What is seen in range restrictions, SE’s, T Scores and correlations is the variations in current prices between EUR/USD and DXY reached extremes and formed tortuous clashes against each other’s prices. One side must win while the other side must lose which means DXY or EUR/USD must go far lower or far higher against each other. The attributable variations currently seen are the types of deviations to see a fundamental economic event to cause a price explosion such as was experienced in 2008. More fundamentally, price is as much about location as much as the relationship between each other. The location of EUR/USD and DXY cannot remain in current ranges as the marriage of variations must experience a divorce or at least a separation.

The great Statistician George Box and famed for Box – Jenkins and Box- Cox Transformations stated ” all models are wrong but some are useful”. When Standard Errors underperform and T Scores rise then not only is the big move ahead a warning but the further admonition is the current models are seriously deficient in exchange rates and residual plots as both Standard Errors and T Scores reveal EUR/USD and DXY could easily fly higher but the price construction and design between both won’t allow such an occurrence. The derivation of the current exchange rate situation is found in the June 2015 introduction of the new Fed Facility in Overnight Repurchase Agreements.

Two vital points to the Fed’s monetary policy is raise and support Fed Funds. Rather than allow Fed Funds to rise and free float, the Fed created the Overnight Reverse Repo Facility to support Fed Funds rises. Current Repo rates trade between the buy side at 0.20 and sell side at 0.25. The Fed raised Fed Funds to now trade 1/4 point between 0.25 and 0.50 with a mid point at 0.37. Only two days since December 17 has Fed Funds not closed between 0.36 – 0.38. When the Fed rescinded past statements to lower the Balance sheet, Treasury securities were reinvested at 0.25 and 0.25 served as a solid floor to Fed Funds.

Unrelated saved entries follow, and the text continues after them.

Lemma write_loop_ok fuel : forall w f b p nn w' f' b' p' nn',
  bufio.err b = None -> os.closed f = false -> os.writable f = true ->
  Z.of_nat (staged_end w f b + length p) <= os.limit w ->
  bufio.write_loop fuel w f b p nn = (w', f', b', p', nn') ->
  bufio.err b' = None.
Proof.
  induction fuel as [|fuel IH]; intros w f b p nn w' f' b' p' nn' He Hc Hw Hroom H.
  { inversion H; subst. done. }
  rewrite write_loop_unfold in H.
  destruct (loop_guard b p) eqn:Hg; [|inversion H; subst; done].
  apply andb_prop in Hg as [Hlt%Nat.ltb_lt _].
  destruct (Nat.eqb_spec (bufio.Buffered b) 0) as [Hempty|Hsome].
  - assert (Hroom' : Z.of_nat (os.cursor w f + length p) <= os.limit w)
      by (unfold staged_end in Hroom; lia).
    destruct (os_Write_ok w f p Hc Hw Hroom') as (w1 & f1 & Hwr).
    rewrite Hwr in H. rewrite drop_all in H.
    rewrite write_loop_done in H; [inversion H; subst; done|].
    unfold loop_guard. simpl. done.
  - cbv zeta in H.
    set (b0 := {| bufio.err := bufio.err b;
                  bufio.buf := bufio.buf b ++ take (bufio.Available b) p |}) in *.
    assert (Hend0 : staged_end w f b0
                    = (staged_end w f b + length (take (bufio.Available b) p))%nat).
    { unfold staged_end, b0. simpl. rewrite length_app. lia. }
    assert (Htake : (length (take (bufio.Available b) p) <= length p)%nat)
      by (rewrite length_take; lia).
    destruct (Flush_ok w f b0) as (w1 & f1 & b1 & Hfl); [done..|lia|].
    rewrite Hfl in H.
    apply Flush_spec in Hfl as (Hev & Herr & _).
    destruct Hev as [(_&_&_&Hw1&_&Hc1) Hfs _ Hend _ _ _ _].
    eapply IH in H; [done|done|congruence|congruence|].
    rewrite (same_fs_limit _ _ Hfs), Hend, Hend0, length_drop. simpl. lia.
Qed.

The 1/4 point range in Fed Funds not only caused Fed Funds to become seriously overbought but DXY prices became affected by the 1/4 point latitude. Viewed from 1 month Commercial Paper Financial and Non Financial rates, 1 month Euro deposits, overnight to 3 month Libor and Treasury yields from 90 and 180 days then the entire short term system of Fed interest rates trade between a stunningly tight 1/4 point range. If short term interest rates trade between 1/4 point for six continuous months then all nations exchange, interest rates and market prices trade in tight ranges. The Fed and Yellen is not only responsible for the current situation but they are also compelled to break the deadlock.